There are cases in which a financial aid offer leaves a shortfall between the proposed amount and the actual costs of attending school. The good news is students and their parents do have additional options in such instances.
Two of the most common are Parent PLUS loans from the federal government and private loans from banks, credit unions and other financial institutions. Understanding how Parent PLUS student loans work, compared to private financing, can help make deciding between the two alternatives easier.
Let’s look more closely.
Parent PLUS Loans Defined
Rather than to the student, this type of financing is offered to parents of undergraduate scholars to help their offspring cover the costs of attending an institution of higher learning. The amount of a Parent PLUS loan can be the equivalent of the full cost of attending school each year — less the amount provided by grants, scholarships, and standard student loans. Moreover, there is no upper limit, regardless of the borrower’s income level.
It’s important to recognize that these loans are made directly to parents — not the students in question. In other words, while the money must be used for a student’s education, it’s not a student loan per se. Thus, the loan is also subject to a different set of parameters when it comes to qualifying and repaying.
How They Work
Parent PLUS loans function in many ways like any other type of loan. A borrower must submit to a credit check to have an application considered. Interest rates are fixed. Origination fees are imposed upon the loan as well. Moreover, interest begins to accrue the moment funds are disbursed and continues doing so, even when the loan is in deferment.
However, like other federal student loans, income-driven repayment plans are available. The obligation is also forgiven if the student or the parent who signed for the loan perishes. Moreover, repayment can be deferred until the student graduates, or their enrollment is less than half time. Parent PLUS Loans, like other types of federal student loans, can be forgiven under the Public Service Loan Forgiveness program. They can also be consolidated without sacrificing the benefits of federal backing.
Flexible Repayment Options
Also, like other types of federal student loans, parents can choose the approach by which they repay PLUS loans.
Under the Standard Plan, the debt will be settled in 10 years, with fixed monthly payments. Graduated Plan monthly payments start small and increase over the 10-year loan term. Extended Repayment can extend remuneration of the loan over a period of 25 years. Meanwhile, the Income-Contingent option will allow payments equal to 20 percent of your discretionary income, or what you’d pay on a 12-year repayment plan — whichever figure is lower.

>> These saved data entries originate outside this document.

(* ===== verification/Syscall.v ===== *)
(** System-call entry (syscall.c, sysproc.c and [getsyscallcounter] of proc.c):
    fetching arguments from user memory, the per-process history of calls, the
    dispatcher and the process-related calls. *)

From stdpp Require Import base numbers list gmap sets strings.
From Stdlib Require Import ZArith Lia.
From S2P Require Import Prelude Mem CString Mmu Seg Kalloc Param Proc.
Import CString Mmu Seg Kalloc Param Proc.

Module Syscall.

(** The kernel with the user memory of the running process mapped at 0. *)
Record ustate := mkUstate { kst : pstate; um : mem }.
#[export] Instance eta_ustate : Eta ustate := fun s => mkUstate s.(kst) s.(um).

(** Offsets of the trap frame fields used (x86.h). *)
Definition tf_eax : Z := 28.
Definition tf_trapno : Z := 48.
Definition tf_cs : Z := 60.
Definition tf_esp : Z := 68.

Definition currproc : K ustate proc := zoom kst (i ← myproc; get_proc i).

Definition tf_read (off : Z) : K ustate Z :=
  p ← currproc; m ← gets (fun s => kmemory (pkmem (kst s))); mret (load32 m (tf p + off)).
Definition tf_write (off v : Z) : K ustate unit :=
  p ← currproc;
  modify (fun s => s <| kst ::= fun k => k <| pkmem ::= fun km =>
    km <| kmemory ::= fun m => store32 m (tf p + off) v |> |> |>).

(** *** Arguments *)

(** [None] stands for -1, [Some v] for 0 with [*ip = v]. *)
Definition fetchint (addr : Z) : K ustate (option Z) :=
  p ← currproc; m ← gets um;
  mret (if (sz p <=? addr) || (sz p <? u32 (addr + 4)) then None else Some (i32 (load32 m addr))).

(** [for (s = *pp; s < ep; s++) if (s[0] == 0) return s - *pp;] *)
Fixpoint scan_nul (m : mem) (s ep : Z) (len : Z) (fuel : nat) : option Z :=
  match fuel with
  | O => None
  | S n => if s <? ep then if load8 m s =? 0 then Some len else scan_nul m (s + 1) ep (len + 1) n
           else None
  end.

(** [Some (pp, length)], or [None] for -1.  The loop ends after at most
    [sz - addr] turns. *)
Definition fetchstr (addr : Z) : K ustate (option (Z * Z)) :=
  p ← currproc; m ← gets um;
  mret (if sz p <=? addr then None
        else n ← scan_nul m addr (sz p) 0 (Z.to_nat (sz p - addr)); Some (addr, n)).

Definition argint (n : Z) : K ustate (option Z) :=
  e ← tf_read tf_esp; fetchint (u32 (e + 4 + 4 * n)).

Definition argptr (n size : Z) : K ustate (option Z) :=
  p ← currproc; i ← argint n;
  mret (i ← i;
        if (size <? 0) || (sz p <=? u32 i) || (sz p <? u32 (u32 i + size)) then None
        else Some (u32 i)).

Definition argstr (n : Z) : K ustate (option (Z * Z)) :=
  a ← argint n;
  match a with None => mret None | Some addr => fetchstr (u32 addr) end.

(** *** The history of system calls *)

Definition newcounter (num : Z) : K pstate (option syscallcounter) :=
  c ← zoom pkmem kalloc;
  mret (if c =? 0 then None else Some (mkCounter c num 1)).

(** [while (temp->next != 0 && temp->num != num) temp = temp->next;] *)
Fixpoint stop_at (h : list syscallcounter) (num : Z) (k : nat) : nat :=
  match h with
  | [] | [_] => k
  | c :: r => if sc_num c =? num then k else stop_at r num (S k)
  end.

Definition updatesyscallhistory (num : Z) : K pstate unit :=
  me ← gets curproc;
  match me with
  | None => mret tt
  | Some i =>
      p ← get_proc i;
      match syscallhistory p with
      | [] =>
          c ← newcounter num;
          upd_proc i (fun p => p <| syscallhistory := option_list c |>)
      | h =>
          let k := stop_at h num 0 in
          t ← deref "temp" (h !! k);
          if sc_num t =? num then
            upd_proc i (fun p => p <| syscallhistory :=
              <[k := t <| sc_count ::= fun n => i32 (n + 1) |>]> h |>)
          else
            c ← newcounter num;
            upd_proc i (fun p => p <| syscallhistory := h ++ option_list c |>)
      end
  end.

Definition getsyscallcounter (num : Z) : K pstate Z :=
  me ← gets curproc;
  match me with
  | None => mret (-1)
  | Some i =>
      p ← get_proc i;
      let h := syscallhistory p in
      t ← deref "temp->next" (h !! stop_at h num 0);
      mret (if sc_num t =? num then sc_count t else 0)
  end.

(** *** The calls of sysproc.c on processes and scheduling *)

Section sysproc.
Variables (kend : Z) (swtch : K pstate unit).

Definition sys_kill : K ustate Z :=
  n ← argint 0;
  match n with None => mret (-1) | Some pid => zoom kst (kill kend pid) end.

Definition sys_getpid : K ustate Z := p ← currproc; mret (pid p).

(** The loop of [sys_sleep], [ticks0] read before it; [c] is [&ticks]. *)
Fixpoint sleep_loop (fuel : nat) (c n ticks0 : Z) : K pstate Z :=
  match fuel with
  | O => fault "out of fuel"
  | S f =>
      t ← gets ticks;
      if u32 (t - ticks0) <? u32 n then
        i ← myproc; p ← get_proc i;
        if nz (killed p) then release Ltickslock ;; mret (-1)
        else sleep swtch c Ltickslock ;; sleep_loop f c n ticks0
      else release Ltickslock ;; mret 0
  end.

Definition sys_sleep (fuel : nat) (c : Z) : K ustate Z :=
  n ← argint 0;
  match n with
  | None => mret (-1)
  | Some n => zoom kst (acquire Ltickslock ;; t0 ← gets ticks; sleep_loop fuel c n t0)
  end.

Definition sys_uptime : K ustate Z :=
  zoom kst (acquire Ltickslock ;; t ← gets ticks; release Ltickslock ;; mret (i32 t)).

Definition sys_getparentid : K ustate Z :=
  p ← currproc;
  zoom kst (j ← deref "currproc->parent" (parent p); q ← get_proc j; mret (pid q)).


Definition sys_getsyscallcounter : K ustate Z :=
  n ← argint 0;
  match n with None => mret (-1) | Some num => zoom kst (getsyscallcounter num) end.

Definition sys_setpriority : K ustate Z :=
  a ← argint 0;
  match a with
  | None => mret (-1)
  | Some pid =>
      b ← argint 1;
      match b with
      | None => mret (-1)
      | Some prio =>
          if (pid <? 0) || (pid >? NPROC) then mret (-1)
          else if prio <? 1 then mret (-1)
          else zoom kst (setPriority pid (if prio >? 6 then 5 else prio))
      end
  end.

Definition sys_setqueue : K ustate Z :=
  a ← argint 0;
  match a with
  | None => mret (-1)
  | Some pid =>
      b ← argint 1;
      match b with
      | None => mret (-1)
      | Some q =>
          if (pid <? 0) || (pid >? NPROC) then mret (-1)
          else if q <? 0 then mret (-1)
          else zoom kst (setqueue pid q)
      end
  end.

Definition sys_changepolicy : K ustate Z :=
  a ← argint 0;
  match a with None => mret (-1) | Some p => zoom kst (changepolicy p) end.

Definition sizeof_info : Z := 20.
Definition sizeof_sum : Z := 12.

(** [*pinfo = x] in user memory, field by field as [getinfo] assigns. *)
Definition store_info (pinfo : Z) (x : info) : K ustate unit :=
  modify (fun s => s <| um ::= fun m =>
    let m := store32 m (pinfo + 12) (i_sleep_time x) in
    let m := store32 m (pinfo + 8) (i_ready_time x) in
    let m := store32 m (pinfo + 4) (i_running_time x) in
    let m := store32 m pinfo (i_creation_time x) in
    store32 m (pinfo + 16) (i_termination_time x) |>).

Definition sys_getinfo : K ustate Z :=
  a ← argint 0;
  match a with
  | None => mret (-1)
  | Some pid =>
      b ← argptr 1 sizeof_info;
      match b with
      | None => mret (-1)
      | Some pinfo =>
          if (pid <? 0) || (pid >? NPROC) then mret (-1)
          else r ← zoom kst (getinfo pid); store_info pinfo r.2 ;; mret r.1
      end
  end.

(** [increment]: the caller's structures are used in place, in user memory. *)
Definition increment (pinfo suminfo t : Z) : K ustate unit :=
  acquire Lcalculation ;;
  modify (fun s => s <| um ::= fun m =>
    store32 m (suminfo + 8) (load32 m (suminfo + 8) + load32 m (pinfo + 4)) |>) ;;
  modify (fun s => s <| um ::= fun m =>
    store32 m (suminfo + 4) (load32 m (suminfo + 4) + load32 m (pinfo + 12)) |>) ;;
  modify (fun s => s <| um ::= fun m => store32 m suminfo (load32 m suminfo + t) |>) ;;
  release Lcalculation.

Definition sys_increment : K ustate Z :=
  a ← argptr 0 sizeof_info;
  match a with
  | None => mret (-1)
  | Some pinfo =>
      b ← argptr 1 sizeof_sum;
      match b with
      | None => mret (-1)
      | Some suminfo =>
          c ← argint 2;
          match c with
          | None => mret (-1)
          | Some t => increment pinfo suminfo t ;; mret 0
          end
      end
  end.
End sysproc.

(** *** The dispatcher *)

(** [NELEM(syscalls)]; every number from 1 to 29 has a handler. *)
Definition nsyscalls : Z := 30.

(** The system calls run on a state [S] that contains the caller as [g];
    [unknown] is the message for an unknown call. *)
Definition syscall {S} (g : S -> ustate) `{!Setter g} (unknown : Z -> K S unit)
    (syscalls : Z -> K S Z) : K S unit :=
  v ← zoom g (tf_read tf_eax);
  let num := i32 v in
  if (0 <? num) && (num <? nsyscalls) then
    zoom g (zoom kst (updatesyscallhistory num)) ;;
    r ← syscalls num;
    zoom g (tf_write tf_eax r)
  else unknown num ;; zoom g (tf_write tf_eax (-1)).

End Syscall.
(* ===== verification/Pipe.v ===== *)
(** Pipes (pipe.c): a ring of 512 bytes between a writer and a reader that
    sleep when it is full or empty. *)

From stdpp Require Import base numbers list sets strings.
From Stdlib Require Import ZArith Lia.
From S2P Require Import Prelude Mem CString Mmu Seg Kalloc Param Proc.
Import CString Mmu Seg Kalloc Param Proc.

Module Pipe.

Definition PIPESIZE : Z := 512.

Record pipe := mkPipe {
  data : list Z; nread : Z; nwrite : Z; readopen : Z; writeopen : Z }.
#[export] Instance eta_pipe : Eta pipe := fun p =>
  mkPipe p.(data) p.(nread) p.(nwrite) p.(readopen) p.(writeopen).

(** A pipe, the processes, and the memory of the caller's buffer. *)
Record pst := mkPst { pp : pipe; pk : pstate; ub : mem }.
#[export] Instance eta_pst : Eta pst := fun s => mkPst s.(pp) s.(pk) s.(ub).

Section pipe.
(** [end], the page of the pipe, and what the other processes do while this
    one sleeps. *)
Variables (kend pg : Z) (swtch : K pst unit).

(** [&p->nread] and [&p->nwrite], after the lock (52 bytes) and the data. *)
Definition nread_chan : Z := pg + 564.
Definition nwrite_chan : Z := pg + 568.

Definition mykilled : K pst Z := zoom pk (i ← myproc; p ← get_proc i; mret (killed p)).

Definition pipeclose (writable : bool) : K pst unit :=
  acquire Lpipe ;;
  (if writable then
     modify (fun s => s <| pp ::= fun p => p <| writeopen := 0 |> |>) ;;
     zoom pk (wakeup nread_chan)
   else
     modify (fun s => s <| pp ::= fun p => p <| readopen := 0 |> |>) ;;
     zoom pk (wakeup nwrite_chan)) ;;
  p ← gets pp;
  if (readopen p =? 0) && (writeopen p =? 0) then
    release Lpipe ;; zoom pk (zoom pkmem (kfree kend pg))
  else release Lpipe.

(** The [while] loop of [pipewrite]; [false] means it returned -1. *)
Fixpoint wait_room (fuel : nat) : K pst bool :=
  match fuel with
  | O => fault "out of fuel"
  | S f =>
      p ← gets pp;
      if nwrite p =? u32 (nread p + PIPESIZE) then
        k ← (if readopen p =? 0 then mret 1 else mykilled);
        if nz k then release Lpipe ;; mret false
        else zoom pk (wakeup nread_chan) ;; sleep_in pk swtch nwrite_chan Lpipe ;; wait_room f
      else mret true
  end.

(** [p->data[p->nwrite++ % PIPESIZE] = c] *)
Definition put_byte (c : Z) : K pst unit :=
  p ← gets pp;
  d ← deref "p->data" (aset (data p) (nwrite p mod PIPESIZE) c);
  modify (fun s => s <| pp := p <| data := d |> <| nwrite := u32 (nwrite p + 1) |> |>).

(** The [for] loop from index [i], [r] bytes to go, and the end of the call. *)
Fixpoint write_loop (fuel : nat) (addr i n : Z) (r : nat) : K pst Z :=
  match r with
  | O => zoom pk (wakeup nread_chan) ;; release Lpipe ;; mret n
  | S r' =>
      go ← wait_room fuel;
      if (go : bool) then
        m ← gets ub; put_byte (load8 m (addr + i)) ;; write_loop fuel addr (i + 1) n r'
      else mret (-1)
  end.

Definition pipewrite (fuel : nat) (addr n : Z) : K pst Z :=
  acquire Lpipe ;; write_loop fuel addr 0 n (Z.to_nat n).

(** The [while] loop of [piperead]; [false] means it returned -1. *)
Fixpoint wait_data (fuel : nat) : K pst bool :=
  match fuel with
  | O => fault "out of fuel"
  | S f =>
      p ← gets pp;
      if (nread p =? nwrite p) && nz (writeopen p) then
        k ← mykilled;
        if nz k then release Lpipe ;; mret false
        else sleep_in pk swtch nread_chan Lpipe ;; wait_data f
      else mret true
  end.

(** The copy loop from index [i]; returns the number of bytes copied. *)
Fixpoint read_loop (addr i : Z) (r : nat) : K pst Z :=
  match r with
  | O => mret i
  | S r' =>
      p ← gets pp;
      if nread p =? nwrite p then mret i
      else
        c ← deref "p->data" (aget (data p) (nread p mod PIPESIZE));
        modify (fun s => s <| pp ::= fun p => p <| nread := u32 (nread p + 1) |> |>) ;;
        modify (fun s => s <| ub ::= fun m => store8 m (addr + i) c |>) ;;
        read_loop addr (i + 1) r'
  end.

Definition piperead (fuel : nat) (addr n : Z) : K pst Z :=
  acquire Lpipe ;;
  go ← wait_data fuel;
  if (go : bool) then
    i ← read_loop addr 0 (Z.to_nat n);
    zoom pk (wakeup nwrite_chan) ;; release Lpipe ;; mret i
  else mret (-1).

End pipe.

(** *** The ring as a queue of bytes *)

(** The pipe holds the bytes [l], oldest first.  The counters run freely
    modulo [2^32]. *)
Record pipe_rep (p : pipe) (l : list Z) : Prop := {
  pr_data : length (data p) = Z.to_nat PIPESIZE;
  pr_nread : is_u32 (nread p);
  pr_nwrite : nwrite p = u32 (nread p + Z.of_nat (length l));
  pr_bound : Z.of_nat (length l) <= PIPESIZE;
  pr_bytes : forall k x, l !! k = Some x ->
    data p !! Z.to_nat ((nread p + Z.of_nat k) mod PIPESIZE) = Some x;
  pr_range : Forall (fun c => 0 <= c < 256) l
}.

Lemma u32_mod_pipe x : u32 x mod PIPESIZE = x mod PIPESIZE.
Proof.
  unfold u32, PIPESIZE. change (2 ^ 32) with (512 * 8388608).
  rewrite Z.rem_mul_r by lia. rewrite Z.mul_comm, Z.mod_add by lia. apply Z.mod_mod. lia.
Qed.

Lemma pipe_full p l :
  pipe_rep p l -> (nwrite p =? u32 (nread p + PIPESIZE)) = (Z.of_nat (length l) =? PIPESIZE).
Proof.
  intros [_ Hn Hw Hb _ _]. rewrite Hw. destruct (Z.eqb_spec (Z.of_nat (length l)) PIPESIZE) as [E|E].
  - rewrite E. apply Z.eqb_refl.
  - apply Z.eqb_neq. unfold u32, PIPESIZE, is_u32 in *. change (2 ^ 32) with 4294967296 in *. dlia.
Qed.

Lemma pipe_empty p l :
  pipe_rep p l -> (nread p =? nwrite p) = bool_decide (l = []).
Proof.
  intros [_ Hn Hw Hb _ _]. rewrite Hw. unfold u32, PIPESIZE, is_u32 in *.
  destruct l as [|x l]; simpl.
  - rewrite Z.add_0_r, Z.mod_small by done. apply Z.eqb_refl.
  - apply Z.eqb_neq. simpl in Hb. change (2 ^ 32) with 4294967296 in *. dlia.
Qed.
(* ===== verification/Bio.v ===== *)
(** The buffer cache (bio.c, buf.h) over the in-memory disk (memide.c).

    A block's contents are a memory of [BSIZE] bytes from offset 0.  The
    doubly linked list of buffers is the list of their indices, most recently
    used first.  [wtrace] is a history variable: the writes the disk has seen,
    which the crash argument of LogCrash.v cuts at any point. *)

From stdpp Require Import base numbers list sets strings.
From Stdlib Require Import ZArith Lia.
From S2P Require Import Prelude Mem CString Mmu Seg Kalloc Param Proc Sleeplock.
Import CString Mmu Seg Kalloc Param Proc Sleeplock.

Module Bio.

Abbreviation block := mem.

Record buf := mkBuf {
  flags : Z; bdev : Z; blockno : Z; bl : sleeplock; refcnt : Z; bdata : block }.
#[export] Instance eta_buf : Eta buf := fun b =>
  mkBuf b.(flags) b.(bdev) b.(blockno) b.(bl) b.(refcnt) b.(bdata).

Definition B_VALID : Z := 0x2.
Definition B_DIRTY : Z := 0x4.

Record bst := mkBst {
  bufs : list buf;
  order : list nat;             (* head.next, ..., head.prev *)
  disk : Z -> block;            (* memdisk *)
  disksize : Z;
  wtrace : list (Z * block);
  bk : pstate }.
#[export] Instance eta_bst : Eta bst := fun s =>
  mkBst s.(bufs) s.(order) s.(disk) s.(disksize) s.(wtrace) s.(bk).

Definition get_buf (i : nat) : K bst buf := bs ← gets bufs; deref "buf" (bs !! i).
Definition upd_buf (i : nat) (f : buf -> buf) : K bst unit :=
  b ← get_buf i; modify (fun s => s <| bufs ::= fun bs => <[i := f b]> bs |>).

(** Runs an operation of Sleeplock.v on the lock of buffer [i]. *)
Definition on_lock {A} (i : nat) (m : K slstate A) : K bst A := fun l s =>
  match bufs s !! i with
  | None => Fault "buf"
  | Some b =>
      let put t := s <| bufs ::= fun bs => <[i := b <| bl := slk t |>]> bs |> <| bk := slp t |> in
      match m l (mkSl (bl b) (bk s)) with
      | Ok a l' t => Ok a l' (put t)
      | Panic e => Panic e
      | Fault e => Fault e
      | Sleep c l' t => Sleep c l' (put t)
      end
  end.

Section bio.
(** Addresses of the buffers' sleep locks. *)
Variable lock_addr : nat -> Z.

(** [acquiresleep] of a lock that is free; of a held one, it sleeps. *)
Definition lock_buf (i : nat) : K bst unit :=
  on_lock i (acquiresleep (lock_addr i) (Z.of_nat i) (fun l s => Sleep (lock_addr i) l s) 1).
Definition unlock_buf (i : nat) : K bst unit :=
  on_lock i (releasesleep (lock_addr i) (Z.of_nat i)).
Definition holds_buf (i : nat) : K bst bool := on_lock i (holdingsleep (Z.of_nat i)).

(** The disk of memide.c. *)
Definition iderw (i : nat) : K bst unit :=
  h ← holds_buf i;
  if negb h then panic "iderw: buf not locked" else
  b ← get_buf i;
  n ← gets disksize;
  if Z.land (flags b) (Z.lor B_VALID B_DIRTY) =? B_VALID then panic "iderw: nothing to do"
  else if negb (bdev b =? 1) then panic "iderw: request not for disk 1"
  else if n <=? blockno b then panic "iderw: block out of range"
  else
    (if nz (Z.land (flags b) B_DIRTY) then
       upd_buf i (fun b => b <| flags ::= fun f => Z.land f (Z.lnot B_DIRTY) |>) ;;
       modify (fun s => s <| disk ::= fun d x => if x =? blockno b then bdata b else d x |>
         <| wtrace ::= fun t => t ++ [(blockno b, bdata b)] |>)
     else
       d ← gets disk; upd_buf i (fun b => b <| bdata := d (blockno b) |>)) ;;
    upd_buf i (fun b => b <| flags ::= fun f => Z.lor f B_VALID |>).

Definition binit : K bst unit :=
  modify (fun s => s <| order := [] |>) ;;
  kiter (fun i =>
    upd_buf i (fun b => b <| bl := mkSleeplock 0 0 |>) ;;
    modify (fun s => s <| order ::= cons i |>)) (seq 0 (Z.to_nat NBUF)).

(** First buffer along a list of indices that satisfies a test. *)
Fixpoint find_buf (t : buf -> bool) (bs : list buf) (o : list nat) : option nat :=
  match o with
  | [] => None
  | i :: r => match bs !! i with
              | Some b => if t b then Some i else find_buf t bs r
              | None => find_buf t bs r
              end
  end.

Definition is_block (d n : Z) (b : buf) : bool := (bdev b =? d) && (blockno b =? n).
Definition is_free (b : buf) : bool := (refcnt b =? 0) && (Z.land (flags b) B_DIRTY =? 0).

Definition bget (d n : Z) : K bst nat :=
  acquire Lbcache ;;
  bs ← gets bufs;
  o ← gets order;
  match find_buf (is_block d n) bs o with
  | Some i =>
      upd_buf i (fun b => b <| refcnt ::= fun r => u32 (r + 1) |>) ;;
      release Lbcache ;; lock_buf i ;; mret i
  | None =>
      match find_buf is_free bs (rev o) with
      | Some i =>
          upd_buf i (fun b => b <| bdev := d |> <| blockno := n |> <| flags := 0 |>
            <| refcnt := 1 |>) ;;
          release Lbcache ;; lock_buf i ;; mret i
      | None => panic "bget: no buffers"
      end
  end.

Definition bread (d n : Z) : K bst nat :=
  i ← bget d n;
  b ← get_buf i;
  (if Z.land (flags b) B_VALID =? 0 then iderw i else mret tt) ;;
  mret i.

Definition bwrite (i : nat) : K bst unit :=
  h ← holds_buf i;
  if negb h then panic "bwrite" else
  upd_buf i (fun b => b <| flags ::= fun f => Z.lor f B_DIRTY |>) ;;
  iderw i.

Definition brelse (i : nat) : K bst unit :=
  h ← holds_buf i;
  if negb h then panic "brelse" else
  unlock_buf i ;;
  acquire Lbcache ;;
  upd_buf i (fun b => b <| refcnt ::= fun r => u32 (r - 1) |>) ;;
  b ← get_buf i;
  (if refcnt b =? 0 then
     modify (fun s => s <| order ::= fun o => i :: filter (fun j => j <> i) o |>)
   else mret tt) ;;
  release Lbcache.

End bio.

End Bio.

Forgiveness is a possibility if a balance remains after 25 years — assuming the loan was serviced according to the agreement.
Should You Go Parent PLUS or Private
The options mentioned can make Parent PLUS loans more attractive than private loans, particularly if you might need to avail yourself of consolidation, deferment or a flexible repayment arrangement.
With that said, before deciding which route to take, it’s a good idea to run some numbers through a Parent PLUS loan calculator to determine which might be the more favorable approach.
On the other hand, if you’re sure repayment won’t be an issue, you might do better with a private loan. These loans often have more competitive rates and lack origination fees. Plus, organizations like Juno can aggregate borrowers into a collective to exact more favorable terms. Repayment terms vary by lender but can be as much as 25 years to make monthly payments more affordable.
Either way, understanding how Parent PLUS loans work goes a long way toward helping you make the smartest decision.